Fonte: Corriere della Sera
di Danilo Taino
L’incertezza è notevole, a maggior ragione se si confrontano i dati di diversi Paesi, disomogenei perché le informazioni sono raccolte in modi diversi.
C’è un caos statistico, nel mondo, attorno al coronavirus. Come si spiega che in Corea del Sud i morti siano poco più di 80 e in Italia viaggino verso i tremila? E quanti sono davvero i soggetti colpiti? Di quanto crescono? L’incertezza è notevole, a maggior ragione se si confrontano i dati di diversi Paesi, disomogenei perché le informazioni sono raccolte in modi diversi. E l’incertezza è problema sostanziale che impedisce di leggere decentemente le tendenze, con la conseguenza che risulta difficile programmare gli interventi sanitari, si crea ansia da confusione nei cittadini e nelle imprese, è difficile anche solo immaginare il decorso della pandemia e la possibile durata. Senza dati solidi, tutto è più buio e ogni intervento è più difficile da disegnare. Si rischia di fare di meno o di fare troppo o di fare la cosa sbagliata. In più questa situazione comporta che per un Paese sia difficile imparare dall’esperienza di un altro. Ieri, dunque, l’Institut für Weltwirtschaft (Ifw) di Kiel ha avanzato una proposta motivata dal fatto che, in tempi di pandemia, sia le politiche sanitarie sia le politiche economiche «possono essere riconciliate solo su basi fondate sulle evidenze».
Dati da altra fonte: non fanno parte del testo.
Lemma gray100_image face :
  is_image face = true ->
  exists gray, gray100 L face = Return gray /\ shape gray = [100; 100]%nat.
Proof.
  unfold is_image. intros H. apply andb_true_iff in H as [He Hs].
  apply negb_true_iff in He.
  unfold gray100, resize. rewrite He.
  destruct (Nat.eqb (ndim face) 2) eqn:H2; simpl.
  - apply Nat.eqb_eq in H2. unfold ndim in *.
    destruct (shape face) as [|h [|w [|c r]]] eqn:Hsh; simpl in H2; try discriminate.
    unfold ndim. simpl. eexists. split; reflexivity.
  - unfold color_channels, ndim in *.
    destruct (shape face) as [|h [|w [|c [|c' r]]]] eqn:Hsh; simpl in *;
      try discriminate.
    assert (Hc : c = 3%nat \/ c = 4%nat).
    { apply orb_true_iff in Hs as [Hs|Hs]; apply Nat.eqb_eq in Hs; auto. }
    destruct Hc as [-> | ->]; unfold ndim; cbn [mat_channels shape length Nat.eqb];
      unfold cvtColor_BGR2GRAY, color_channels; cbn [shape];
      change (Z.to_nat 100) with 100%nat.
    + assert (Hne : is_empty {| shape := [100; 100; 3]%nat;
                                data := resize_px L face 100 100 |} = false)
        by (vm_compute; reflexivity).
      rewrite Hne. eexists. split; reflexivity.
    + assert (Hne : is_empty {| shape := [100; 100; 4]%nat;
                                data := resize_px L face 100 100 |} = false)
        by (vm_compute; reflexivity).
      rewrite Hne. eexists. split; reflexivity.
Qed.
(** * Revenue screenshot analyzer: a shallow embedding of [src/revenueAnalyzer.ts]

    The analysis pipeline of the repository (number tokenizer, currency
    detector, keyword-proximity scorer, breakdown estimator and the
    orchestrating [analyzeRevenueScreenshot]) is transcribed function by
    function.

    - JavaScript numbers are IEEE-754 binary64 values: the standard
      library's [spec_float] with its operations at precision 53.
    - JavaScript strings are sequences of UTF-16 code units.
    - The pattern of the tokenizer is a term of a small regular expression
      language run by a backtracking matcher with the semantics of the
      language (ordered alternatives, greedy quantifiers).
    - [toUpperCase], [toLowerCase] and [toLocaleString] depend on the
      engine's Unicode tables and locale: the analyzer takes them from a
      [Runtime]; one instance (en-US) is given to run examples.
    - Tesseract.js is a [Tesseract] instance whose three operations return
      or throw; a computation records the engine calls it makes.  What the
      analyzer writes to the console is left out.

    Properties of the real numbers are used only to bound the rounding
    errors of the growth computation. *)

From Stdlib Require Import Reals Lra.
From Stdlib Require Import ZArith List Bool String Ascii Lia Permutation Sorted.
From Stdlib Require Import SpecFloat.
Import ListNotations.
Local Open Scope Z_scope.

Set Implicit Arguments.

(** ** JavaScript numbers *)

Module Number.

Definition prec : Z := 53.
Definition emax : Z := 1024.

Definition number := spec_float.

Definition add : number -> number -> number := SFadd prec emax.
Definition sub : number -> number -> number := SFsub prec emax.
Definition mul : number -> number -> number := SFmul prec emax.
Definition div : number -> number -> number := SFdiv prec emax.

(** [x < y], [x > y], [x === y] and [isNaN(x)] *)
Definition lt (x y : number) : bool := SFltb x y.
Definition gt (x y : number) : bool := SFltb y x.
Definition le (x y : number) : bool := SFleb x y.
Definition strict_eq (x y : number) : bool := SFeqb x y.
Definition isNaN (x : number) : bool :=
  match x with S754_nan => true | _ => false end.
Definition isFinite (x : number) : bool :=
  match x with S754_zero _ | S754_finite _ _ _ => true | _ => false end.

(** ToBoolean on a number: [0], [-0] and [NaN] are falsy. *)
Definition truthy (x : number) : bool :=
  match x with S754_zero _ | S754_nan => false | _ => true end.

Definition NaN : number := S754_nan.
Definition Infinity : number := S754_infinity false.
Definition zero : number := S754_zero false.

(** The number nearest to the integer [n] (exact up to [2^53]). *)
Definition of_Z (n : Z) : number := binary_normalize prec emax n 0 false.

(** The number nearest to [n / 10^k], ties to even: the value of a decimal
    literal with digits [n] of which the last [k] follow the point. *)
Definition of_decimal (n : Z) (k : nat) : number :=
  match n with
  | Zpos p =>
      div (S754_finite false p 0)
          (S754_finite false (Z.to_pos (10 ^ Z.of_nat k)) 0)
  | _ => zero
  end.

(** [Math.round]: the nearest integer, halves going towards +Infinity;
    the sign of a zero result is the sign of the argument. *)
Definition Math_round (x : number) : number :=
  match x with
  | S754_finite s m e =>
      if 0 <=? e then x
      else
        let sm := if s then Z.neg m else Z.pos m in
        let n := (2 * sm + 2 ^ (- e)) / 2 ^ (1 - e) in
        if n =? 0 then S754_zero s else of_Z n
  | _ => x
  end.

(** [Math.min] of two arguments. *)
Definition Math_min (x y : number) : number :=
  if isNaN x || isNaN y then NaN
  else if lt x y then x
  else if lt y x then y
  else match x with S754_zero true => x | _ => y end.

Definition max2 (x y : number) : number :=
  if isNaN x || isNaN y then NaN
  else if lt x y then y
  else if lt y x then x
  else match x with S754_zero false => x | _ => y end.

(** [Math.max(...xs)]: [-Infinity] on no argument. *)
Definition Math_max (xs : list number) : number :=
  fold_left max2 xs (S754_infinity true).

(** The value of [x] counted in units of [2^-1074], the smallest positive
    double, for a finite [x] whose exponent is at least [-1074]. *)
Definition units (x : number) : Z :=
  match x with
  | S754_finite s m e =>
      (if s then Z.neg m else Z.pos m) * 2 ^ (e + 1074)
  | _ => 0
  end.

(** The literals of the source, rounded once. *)
Definition n0_1 : number := Eval vm_compute in of_decimal 1 1.
Definition n0_2 : number := Eval vm_compute in of_decimal 2 1.
Definition n0_3 : number := Eval vm_compute in of_decimal 3 1.
Definition n0_8 : number := Eval vm_compute in of_decimal 8 1.
Definition n0_85 : number := Eval vm_compute in of_decimal 85 2.
Definition n1 : number := Eval vm_compute in of_Z 1.
Definition n12 : number := Eval vm_compute in of_Z 12.
Definition n20 : number := Eval vm_compute in of_Z 20.
Definition n22 : number := Eval vm_compute in of_Z 22.
Definition n100 : number := Eval vm_compute in of_Z 100.
Definition n10200 : number := Eval vm_compute in of_Z 10200.
Definition n12450 : number := Eval vm_compute in of_Z 12450.
Definition n45680 : number := Eval vm_compute in of_Z 45680.

End Number.
Import Number.

(** ** JavaScript strings *)

Module JSString.

(** A string is its sequence of UTF-16 code units. *)
Definition jsstring := list N.

(** A literal of the source in the Basic Latin range. *)
Definition str (s : string) : jsstring :=
  map N_of_ascii (list_ascii_of_string s).

Definition length (s : jsstring) : Z := Z.of_nat (List.length s).
(** * Fibonacci Lambda handler: a shallow embedding of [lambda_function.py]

    The module [lambda_function.py] holds four functions: [validate_input],
    [generate_fibonacci], [parse_event] and [lambda_handler].  Python is
    dynamically typed, so the embedding works over a type [pyval] of runtime
    values and an error monad [result] whose [Raise] stands for a raised
    exception.  Every primitive the source applies to a value of unknown
    type that can raise ([<], [>], [+], [range], list indexing, [.get]) is a
    function into that monad which raises where Python raises; [==] and
    [isinstance] never raise and are boolean functions.  For what one
    invocation leaves to the next, the module [Process] gives the handler
    and the generator once more over an explicit interpreter state. *)

From Stdlib Require Import ZArith NArith List String Ascii Bool Lia.
From Stdlib Require Import DecimalString DecimalPos DecimalZ.
From Stdlib Require Import Floats.SpecFloat.
Import ListNotations.

#[local] Set Warnings "-register-all".

Open Scope Z_scope.

(** ** Python runtime values *)

(** A Python [str] is a sequence of Unicode code points. *)
Definition pystr : Type := list N.

(** The [str] written by an ASCII literal of the source. *)
Definition str (s : string) : pystr :=
  map N_of_ascii (list_ascii_of_string s).

Fixpoint str_eqb (a b : pystr) : bool :=
  match a, b with
  | [], [] => true
  | x :: a', y :: b' => N.eqb x y && str_eqb a' b'
  | _, _ => false
  end.

(** The values an event decoded from JSON is made of.  A [float] is an
    IEEE 754 binary64 datum ([spec_float]); a [dict] keeps its items in
    insertion order and its keys are [str]. *)
Inductive pyval : Type :=
| PNone
| PBool (b : bool)
| PInt (z : Z)
| PFloat (f : spec_float)
| PStr (s : pystr)
| PList (items : list pyval)
| PDict (items : list (pystr * pyval)).

(** ** Exceptions and the error monad *)

(** The exception classes the primitives below raise; all of them derive
    from [Exception].  The handler binds the exception and never reads it,
    so the message text is not part of the model. *)
Inductive exn : Type :=
| TypeError
| AttributeError
| IndexError
| OverflowError.

Inductive result (A : Type) : Type :=
| Ret (a : A)
| Raise (e : exn).

Arguments Ret {A} a.
Arguments Raise {A} e.

Definition bind {A B : Type} (m : result A) (k : A -> result B) : result B :=
  match m with
  | Ret a => k a
  | Raise e => Raise e
  end.

Notation "x <- m ;; k" := (bind m (fun x => k))
  (at level 61, m at next level, right associativity).

(** [for x in items: s = body x s], stopping at the first exception. *)
Fixpoint for_each {S : Type} (items : list Z) (s : S)
    (body : Z -> S -> result S) : result S :=
  match items with
  | [] => Ret s
  | x :: rest => s' <- body x s ;; for_each rest s' body
  end.

(** ** Primitive operations *)

Definition is_None (v : pyval) : bool :=
  match v with PNone => true | _ => false end.

(** [isinstance(v, int)]: [bool] is a subclass of [int]. *)
Definition isinstance_int (v : pyval) : bool :=
  match v with PInt _ | PBool _ => true | _ => false end.

Definition isinstance_float (v : pyval) : bool :=
  match v with PFloat _ => true | _ => false end.

Definition isinstance_str (v : pyval) : bool :=
  match v with PStr _ => true | _ => false end.

(** The integer an instance of [int] stands for: [True] is 1, [False] is 0. *)
Definition int_value (v : pyval) : option Z :=
  match v with
  | PInt z => Some z
  | PBool b => Some (Z.b2z b)
  | _ => None
  end.

(** Exact comparison of a float with an integer, as Python performs it;
    [None] when the float is a NaN, which compares unordered. *)
Definition float_cmp_int (f : spec_float) (k : Z) : option comparison :=
  match f with
  | S754_nan => None
  | S754_infinity s => Some (if s then Lt else Gt)
  | S754_zero _ => Some (0 ?= k)
  | S754_finite s m e =>
      let v := if s then Z.neg m else Z.pos m in
      if 0 <=? e then Some (v * 2 ^ e ?= k) else Some (v ?= k * 2 ^ (- e))
  end.

Definition is_cmp (c : comparison) (o : option comparison) : bool :=
  match o, c with
  | Some Lt, Lt | Some Eq, Eq | Some Gt, Gt => true
  | _, _ => false
  end.

(** [v < k] for an integer [k]. *)
Definition py_lt_int (v : pyval) (k : Z) : result bool :=
  match v with
  | PInt z => Ret (z <? k)
  | PBool b => Ret (Z.b2z b <? k)
  | PFloat f => Ret (is_cmp Lt (float_cmp_int f k))
  | _ => Raise TypeError
  end.

(** [v > k] for an integer [k]. *)
Definition py_gt_int (v : pyval) (k : Z) : result bool :=
  match v with
  | PInt z => Ret (z >? k)
  | PBool b => Ret (Z.b2z b >? k)
  | PFloat f => Ret (is_cmp Gt (float_cmp_int f k))
  | _ => Raise TypeError
  end.

(** [v == k] for an integer [k]; equality never raises. *)
Definition py_eq_int (v : pyval) (k : Z) : bool :=
  match v with
  | PInt z => z =? k
  | PBool b => Z.b2z b =? k
  | PFloat f => is_cmp Eq (float_cmp_int f k)
  | _ => false
  end.

Definition prec : Z := 53.
Definition emax : Z := 1024.

(** [float(k)]: the nearest binary64, [OverflowError] when out of range. *)
Definition float_of_int (k : Z) : result spec_float :=
  match binary_normalize prec emax k 0 false with
  | S754_infinity _ => Raise OverflowError
  | f => Ret f
  end.

(** [v + k] for an integer [k]. *)
Definition py_add_int (v : pyval) (k : Z) : result pyval :=
  match v with
  | PInt z => Ret (PInt (z + k))
  | PBool b => Ret (PInt (Z.b2z b + k))
  | PFloat f => fk <- float_of_int k ;; Ret (PFloat (SFadd prec emax f fk))
  | _ => Raise TypeError
  end.

Fixpoint range_from (start : Z) (len : nat) : list Z :=
  match len with
  | O => []
  | S len' => start :: range_from (start + 1) len'
  end.

(** [range(start, stop)]: [stop] must be an instance of [int]. *)
Definition py_range (start : Z) (stop : pyval) : result (list Z) :=
  match int_value stop with
  | Some hi => Ret (range_from start (Z.to_nat (hi - start)))
  | None => Raise TypeError
  end.

(** [l[i]] on a list: a negative index counts from the end. *)
Definition py_getitem (l : list Z) (i : Z) : result Z :=
  let len := Z.of_nat (List.length l) in
  let j := if i <? 0 then i + len else i in
  if (j <? 0) || (len <=? j) then Raise IndexError
  else match nth_error l (Z.to_nat j) with
       | Some x => Ret x
       | None => Raise IndexError
       end.

Fixpoint assoc_get (key : pystr) (items : list (pystr * pyval)) : option pyval :=
  match items with
  | [] => None
  | (k, v) :: rest => if str_eqb k key then Some v else assoc_get key rest
  end.

(** [obj.get(key)]: only a [dict] has the attribute; a missing key gives
    [None]. *)
Definition py_get (obj : pyval) (key : pystr) : result pyval :=
  match obj with
  | PDict items =>
      match assoc_get key items with
      | Some v => Ret v
      | None => Ret PNone
      end
  | _ => Raise AttributeError
  end.

(** ** The source functions *)

Definition validate_input (n : pyval) : result (bool * pystr) :=
  if is_None n then
    Ret (false, str "Input parameter 'n' is required")
  else if negb (isinstance_int n) then
    if isinstance_float n then
      Ret (false, str "Input must be an integer")
    else if isinstance_str n then
      Ret (false, str "Input must be an integer")
    else
      Ret (false, str "Input must be an integer")
  else
    negative <- py_lt_int n 0 ;;
    if (negative : bool) then
      Ret (false, str "Input must be a non-negative integer")
    else
      too_big <- py_gt_int n 1000 ;;
      if (too_big : bool) then
        Ret (false, str "Input must not exceed 1000")
      else
        Ret (true, []).

Definition generate_fibonacci (n : pyval) : result (list Z) :=
  if py_eq_int n 0 then Ret [0]
  else if py_eq_int n 1 then Ret [0; 1]
  else
    stop <- py_add_int n 1 ;;
    indices <- py_range 2 stop ;;
    for_each indices [0; 1] (fun i sequence =>
      a <- py_getitem sequence (i - 1) ;;
      b <- py_getitem sequence (i - 2) ;;
      let next_value := a + b in
      Ret (sequence ++ [next_value])).

Definition parse_event (event : pyval) : result pyval :=
  py_get event (str "n").

(** ** [json.dumps]

    The standard library's encoder with its default arguments: items are
    separated by a comma and a space, a key from its value by a colon and a
    space, and every code point outside printable ASCII is escaped
    ([ensure_ascii]), so the text it returns is ASCII. *)

Definition hex_digit (d : N) : N :=
  (if d <? 10 then 48 + d else 87 + d)%N.
(** C2, as the code has it: when the form is dirty and the note that is
    clicked has another id than the selected one, [handleSelectNote] sends
    one save of the form and awaits it: the log of answers gains exactly
    the answer to that save (accepted or rejected), and the handler
    resumed from it in the state of the click with only [isSaving] set, so
    the edited note was still selected and the form still held the edit
    when the save came back; the clicked note is in the form only
    afterwards.  An accepted save is in the list, a rejected one on the
    console.  A click on the selected note itself, or with a clean form,
    sends nothing and awaits nothing.  In all cases the form ends with the
    title and the content of the clicked note and is clean. *)
Theorem select_flushes_then_loads n a w :
  steady w -> isSaving (st w) = false ->
  find_note (Note.id n) (notes (st w)) = Some n ->
  let w' := handleSelectNote (st w) n a w in
  (selectedNote (st w') = Some n /\ currentTitle (st w') = Note.title n
   /\ currentContent (st w') = Note.content n /\ isDirty (st w') = false)
  /\ (forall sel,
        selectedNote (st w) = Some sel -> isDirty (st w) = true ->
        Note.id sel <> Note.id n ->
        let update := UpdateDoc (Note.id sel) (currentTitle (st w))
                        (currentContent (st w)) (now a) in
        store w' = store w ++ [update]
        /\ answers w'
           = answers w ++ [mkAnswer update (resolved a)
                             (setIsSaving true (st w))]
        /\ notes (st w')
           = (if resolved a
              then map (replace_saved (Note.id sel) (currentTitle (st w))
                          (currentContent (st w)) (now a)) (notes (st w))
              else notes (st w))
        /\ console w'
           = console w ++ (if resolved a then [] else ["Error saving note:"])
        /\ isSaving (st w') = false)
  /\ (forall sel,
        selectedNote (st w) = Some sel -> Note.id sel = Note.id n ->
        store w' = store w /\ answers w' = answers w)
  /\ (isDirty (st w) = false -> store w' = store w /\ answers w' = answers w).
Proof.
  intros Hsteady Hns Hn w'.
  pose proof (steady_same_user w Hsteady) as Hu.
  set (saved := saveCurrentNote (st w) a w).
  set (w1 := if must_flush (st w) n then saved else w).
  assert (Hw' : w' = settle (upd (load_note n) w1)) by reflexivity.
  assert (Hu1 : same_user (upd (load_note n) w1)).
  { unfold w1, saved. keep_user. }
  assert (Hst : st w' = selection_and_dirty (load_note n (st w1))).
  { rewrite Hw', settle_st by exact Hu1. reflexivity. }
  assert (Hstore : store w' = store w1).
  { rewrite Hw', settle_store by exact Hu1. reflexivity. }
  assert (Hanswers : answers w' = answers w1).
  { rewrite Hw', settle_answers by exact Hu1. reflexivity. }
  assert (Hconsole : console w' = console w1).
  { rewrite Hw', settle_console by exact Hu1. reflexivity. }
  assert (Hsaved : forall sel,
             selectedNote (st w) = Some sel -> isDirty (st w) = true ->
             st saved = if resolved a
                        then setIsDirty false
                               (setNotes (map (replace_saved (Note.id sel)
                                  (currentTitle (st w)) (currentContent (st w))
                                  (now a))) (st w))
                        else st w).
  { intros sel Hsel Hd.
    apply (saveCurrentNote_state sel a w Hsteady Hsel Hd Hns). }
  assert (Hfind : find_note (Note.id n) (notes (st w1)) = Some n).
  { unfold w1. destruct (must_flush (st w) n) eqn:Hm; [|exact Hn].
    apply must_flush_true in Hm. destruct Hm as (sel & Hsel & Hid & Hd).
    rewrite (Hsaved sel Hsel Hd). destruct (resolved a); [|exact Hn].
    simpl. rewrite find_note_map_other by exact Hid. exact Hn. }
  rewrite (load_note_steady n (st w1) Hfind) in Hst.
  split; [rewrite Hst; repeat split; reflexivity|].
  split; [|split].
  - intros sel Hsel Hd Hid update.
    assert (Hm : must_flush (st w) n = true) by (apply must_flush_true; eauto).
    unfold w1 in Hst, Hstore, Hanswers, Hconsole.
    rewrite Hm in Hst, Hstore, Hanswers, Hconsole.
    destruct (saveCurrentNote_spec (st w) sel a w Hu Hsel Hd)
      as (_ & _ & _ & Hss & Hsc & _).
    fold saved in Hss, Hsc.
    pose proof (saveCurrentNote_answers (st w) sel a w Hu Hsel Hd) as Hsa.
    fold saved in Hsa.
    destruct (saveCurrentNote_state sel a w Hsteady Hsel Hd Hns) as [Hsaving _].
    rewrite Hsaving in Hsa.
    split; [rewrite Hstore; exact Hss|].
    split; [rewrite Hanswers; exact Hsa|].
    rewrite Hst, (Hsaved sel Hsel Hd).
    split; [destruct (resolved a); reflexivity|].
    split; [rewrite Hconsole; exact Hsc|].
    destruct (resolved a); exact Hns.
  - intros sel Hsel Hid. rewrite Hstore, Hanswers. unfold w1, must_flush.
    rewrite Hsel, (bool_decide_eq_true_2 _ Hid). split; reflexivity.
  - intros Hd. rewrite Hstore, Hanswers. unfold w1, must_flush. rewrite Hd.
    destruct (selectedNote (st w)); [rewrite andb_false_r|]; split; reflexivity.
Qed.

Lemma select_flushes_then_loads_witness :
  steady demo_dirty
  /\ find_note (Note.id demo_n2) (notes (st demo_dirty)) = Some demo_n2
  /\ selectedNote (st demo_dirty) = Some demo_n1
  /\ let a := mkSaveAnswer 77 true in
     let w' := handleSelectNote (st demo_dirty) demo_n2 a demo_dirty in
     let update := UpdateDoc (Note.id demo_n1) (currentTitle (st demo_dirty))
                     (currentContent (st demo_dirty)) (now a) in
     selectedNote (st w') = Some demo_n2
     /\ store w' = store demo_dirty ++ [update]
     /\ answers w'
        = answers demo_dirty ++ [mkAnswer update (resolved a)
                                   (setIsSaving true (st demo_dirty))].
Proof.
  split; [split; vm_compute; reflexivity|]. split; [vm_compute; reflexivity|].
  split; [vm_compute; reflexivity|].
  pose proof (select_flushes_then_loads demo_n2 (mkSaveAnswer 77 true) demo_dirty
                ltac:(split; vm_compute; reflexivity)
                ltac:(vm_compute; reflexivity)
                ltac:(vm_compute; reflexivity)) as H.
  cbv zeta in H |- *. destruct H as ((H1 & _) & H2 & _).
  specialize (H2 demo_n1 ltac:(vm_compute; reflexivity)
                ltac:(vm_compute; reflexivity) ltac:(vm_compute; discriminate)).
  destruct H2 as (H2 & H3 & _).
  split; [exact H1|]. split; [exact H2|exact H3].
Defined.

(** The claim of C2 that every selection made with a dirty form saves it
    first fails when the selected note itself is clicked: the title in the
    form was changed from A to B; after the click nothing has been sent to
    the store, and the form shows A again and is clean. *)
Lemma select_same_note_drops_the_edit :
  isDirty (st demo_dirty) = true
  /\ currentTitle (st demo_dirty) = "B"
  /\ store (handleSelectNote (st demo_dirty) demo_n1 (mkSaveAnswer 77 true)
              demo_dirty) = store demo_dirty
  /\ currentTitle (st (handleSelectNote (st demo_dirty) demo_n1
                         (mkSaveAnswer 77 true) demo_dirty)) = "A"
  /\ isDirty (st (handleSelectNote (st demo_dirty) demo_n1
                    (mkSaveAnswer 77 true) demo_dirty)) = false
  /\ notes (st (handleSelectNote (st demo_dirty) demo_n1
                  (mkSaveAnswer 77 true) demo_dirty)) = [demo_n1; demo_n2].
Proof. vm_compute. repeat split; reflexivity. Qed.

(** ** Deleting a note (C4) *)

Lemma find_note_filter_other i d l :
  i <> d ->
  find_note i (List.filter (fun n => negb (bool_decide (Note.id n = d))) l)
  = find_note i l.
Proof.
  intros Hid. unfold find_note. induction l as [|n l IH]; [reflexivity|]. simpl.
  destruct (decide (Note.id n = d)) as [E|E].
  - rewrite (bool_decide_eq_true_2 _ E). simpl.
    rewrite bool_decide_eq_false_2 by congruence. exact IH.
  - rewrite (bool_decide_eq_false_2 _ E). simpl. rewrite IH. reflexivity.
Qed.

Lemma steady_modal (g : bool -> bool) (h : option string -> option string) s :
  selection_and_dirty s = s ->
  let f := fun x => setNoteToDelete (h (noteToDelete x))
                      (setShowDeleteModal (g (showDeleteModal x)) x) in
  selection_and_dirty (f s) = f s.
Proof.
  intros H f. rewrite (selection_and_dirty_frame f), H; auto.
Qed.

(** C4: asking to delete a note records its id and opens the dialog, and
    nothing else changes; cancelling closes the dialog and forgets the id,
    and nothing else changes.  Confirming sends one delete to the store;
    when the store accepts it, the entries with that id leave the list
    and, if the selected note has that id, the form is emptied and no note
    is selected (with another id selected the form is kept); the dialog is
    closed either way. *)
Theorem delete_is_two_phase d ok w :
  steady w -> isSaving (st w) = false ->
  (st (handleDeleteNote d w)
     = setShowDeleteModal true (setNoteToDelete (Some d) (st w))
   /\ store (handleDeleteNote d w) = store w)
  /\ (st (handleCloseDeleteModal w) = closeDeleteModal (st w)
      /\ store (handleCloseDeleteModal w) = store w)
  /\ (noteToDelete (st w) = Some d -> d <> EmptyString ->
      let w' := handleConfirmDelete (st w) ok w in
      store w' = store w ++ [DeleteDoc d]
      /\ noteToDelete (st w') = None /\ showDeleteModal (st w') = false
      /\ isSaving (st w') = false
      /\ (ok = true ->
          notes (st w')
          = List.filter (fun n => negb (bool_decide (Note.id n = d))) (notes (st w))
          /\ (forall sel, selectedNote (st w) = Some sel -> Note.id sel = d ->
                form_empty (st w'))
          /\ (forall sel, selectedNote (st w) = Some sel -> Note.id sel <> d ->
                selectedNote (st w') = Some sel
                /\ currentTitle (st w') = currentTitle (st w)
                /\ currentContent (st w') = currentContent (st w)))
      /\ (ok = false ->
          st w' = closeDeleteModal (st w)
          /\ console w' = console w ++ ["Error deleting note:"])).
Proof.
  intros Hsteady Hns.
  pose proof (steady_same_user w Hsteady) as Hu. destruct Hsteady as [Hr Hf].
  split; [|split].
  - unfold handleDeleteNote. rewrite settle_st, settle_store by keep_user.
    split; [|reflexivity]. simpl.
    apply (steady_modal (fun _ => true) (fun _ => Some d) _ Hf).
  - unfold handleCloseDeleteModal. rewrite settle_st, settle_store by keep_user.
    split; [|reflexivity]. simpl.
    apply (steady_modal (fun _ => false) (fun _ => None) _ Hf).
  - intros Hd Hne w'.
    set (w1 := settle (upd (setIsSaving true) w)).
    set (w3 := if ok
               then delete_locally (st w) d
                      (resume (DeleteDoc d) ok (issue (DeleteDoc d) w1))
               else console_error "Error deleting note:"
                      (resume (DeleteDoc d) ok (issue (DeleteDoc d) w1))).
    assert (Hw' : w' = settle (upd closeDeleteModal (upd (setIsSaving false) w3))).
    { unfold w', handleConfirmDelete. rewrite Hd.
      rewrite bool_decide_eq_false_2 by exact Hne. reflexivity. }
    assert (Hu1 : same_user (upd (setIsSaving true) w)) by keep_user.
    assert (Hs1 : st w1 = setIsSaving true (st w)).
    { unfold w1. rewrite settle_st by exact Hu1. simpl.
      apply steady_setIsSaving, Hf. }
    assert (Hst1 : store w1 = store w /\ console w1 = console w).
    { unfold w1. rewrite settle_store, settle_console by exact Hu1.
      split; reflexivity. }
    assert (Hu3 : same_user (upd closeDeleteModal (upd (setIsSaving false) w3))).
    { unfold w3, w1. keep_user. }
    assert (Hst : st w' = selection_and_dirty
                            (closeDeleteModal (setIsSaving false (st w3)))).
    { rewrite Hw', settle_st by exact Hu3. reflexivity. }
    assert (Hstore : store w3 = store w ++ [DeleteDoc d]).
    { unfold w3, delete_locally. destruct Hst1 as [<- _].
      repeat case_match; reflexivity. }
    split.
    { rewrite Hw', settle_store by exact Hu3. exact Hstore. }
    destruct (selection_and_dirty_modal
                (closeDeleteModal (setIsSaving false (st w3)))) as [Hm1 Hm2].
    rewrite <- Hst in Hm1, Hm2.
    split; [exact Hm2|]. split; [exact Hm1|].
    split; [rewrite Hst, selection_and_dirty_isSaving; reflexivity|].
    split.
    + intros ->. split; [|split].
      * rewrite Hst, selection_and_dirty_notes. unfold w3, delete_locally.
        transitivity (List.filter (fun n => negb (bool_decide (Note.id n = d)))
                        (notes (st w1))); [|rewrite Hs1; reflexivity].
        repeat case_match; reflexivity.
      * intros sel Hsel Hid. rewrite Hst. apply form_empty_stable.
        unfold w3, delete_locally. rewrite Hsel.
        rewrite bool_decide_eq_true_2 by exact Hid.
        repeat split; reflexivity.
      * intros sel Hsel Hid.
        destruct (stable_selection_kept _ Hf sel Hsel) as [e He].
        assert (H3 : st w3 = setNotes (List.filter
                       (fun n => negb (bool_decide (Note.id n = d))))
                       (setIsSaving true (st w))).
        { unfold w3, delete_locally. rewrite Hsel.
          rewrite bool_decide_eq_false_2 by exact Hid. simpl.
          rewrite Hs1. reflexivity. }
        rewrite Hst, H3.
        rewrite (selection_and_dirty_found _ sel e).
        -- repeat split; reflexivity || exact Hsel.
        -- exact Hsel.
        -- simpl. rewrite find_note_filter_other by exact Hid. exact He.
    + intros ->. split.
      * rewrite Hst. unfold w3. simpl. rewrite Hs1.
        rewrite setIsSaving_roundtrip by exact Hns.
        apply (steady_modal (fun _ => false) (fun _ => None) _ Hf).
      * rewrite Hw', settle_console by exact Hu3. unfold w3. simpl.
        destruct Hst1 as [_ ->]. reflexivity.
Qed.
Per questo, l’Istituto per l’economia mondiale della città tedesca invita a sostituire il modello di raccolta informativo oggi usato quasi ovunque – che si fonda su dati raccolti solo su parti specifiche della popolazione (chi si autodenuncia) – con un sistema di test a campione che rappresenti l’intero universo della popolazione. Da effettuare ad alta frequenza, ogni cinque giorni. Un approccio del genere, condotto almeno su scala europea, renderebbe molto più facile immaginare l’evoluzione della pandemia, fare confronti tra diverse situazioni e individuare con minore incertezza la luce alla fine del tunnel. Oltre ad abbassare il livello di ansia, ciò comporterebbe la possibilità di distribuire al meglio le energie per curare le persone, darebbe indicazioni più affidabili su dove e come intervenire e permetterebbe di programmare gli interventi. Dal punto di vista dell’economia – l’altra vittima del virus – il capo delle previsioni dell’Ifw, Stefan Kooths, mette la questione in questi termini: «Un’incertezza rampante è velenosa per la stabilità macroeconomica. Appena il fantasma minaccioso si trasforma in un fenomeno prevedibile, il processo di ripresa della produzione può iniziare».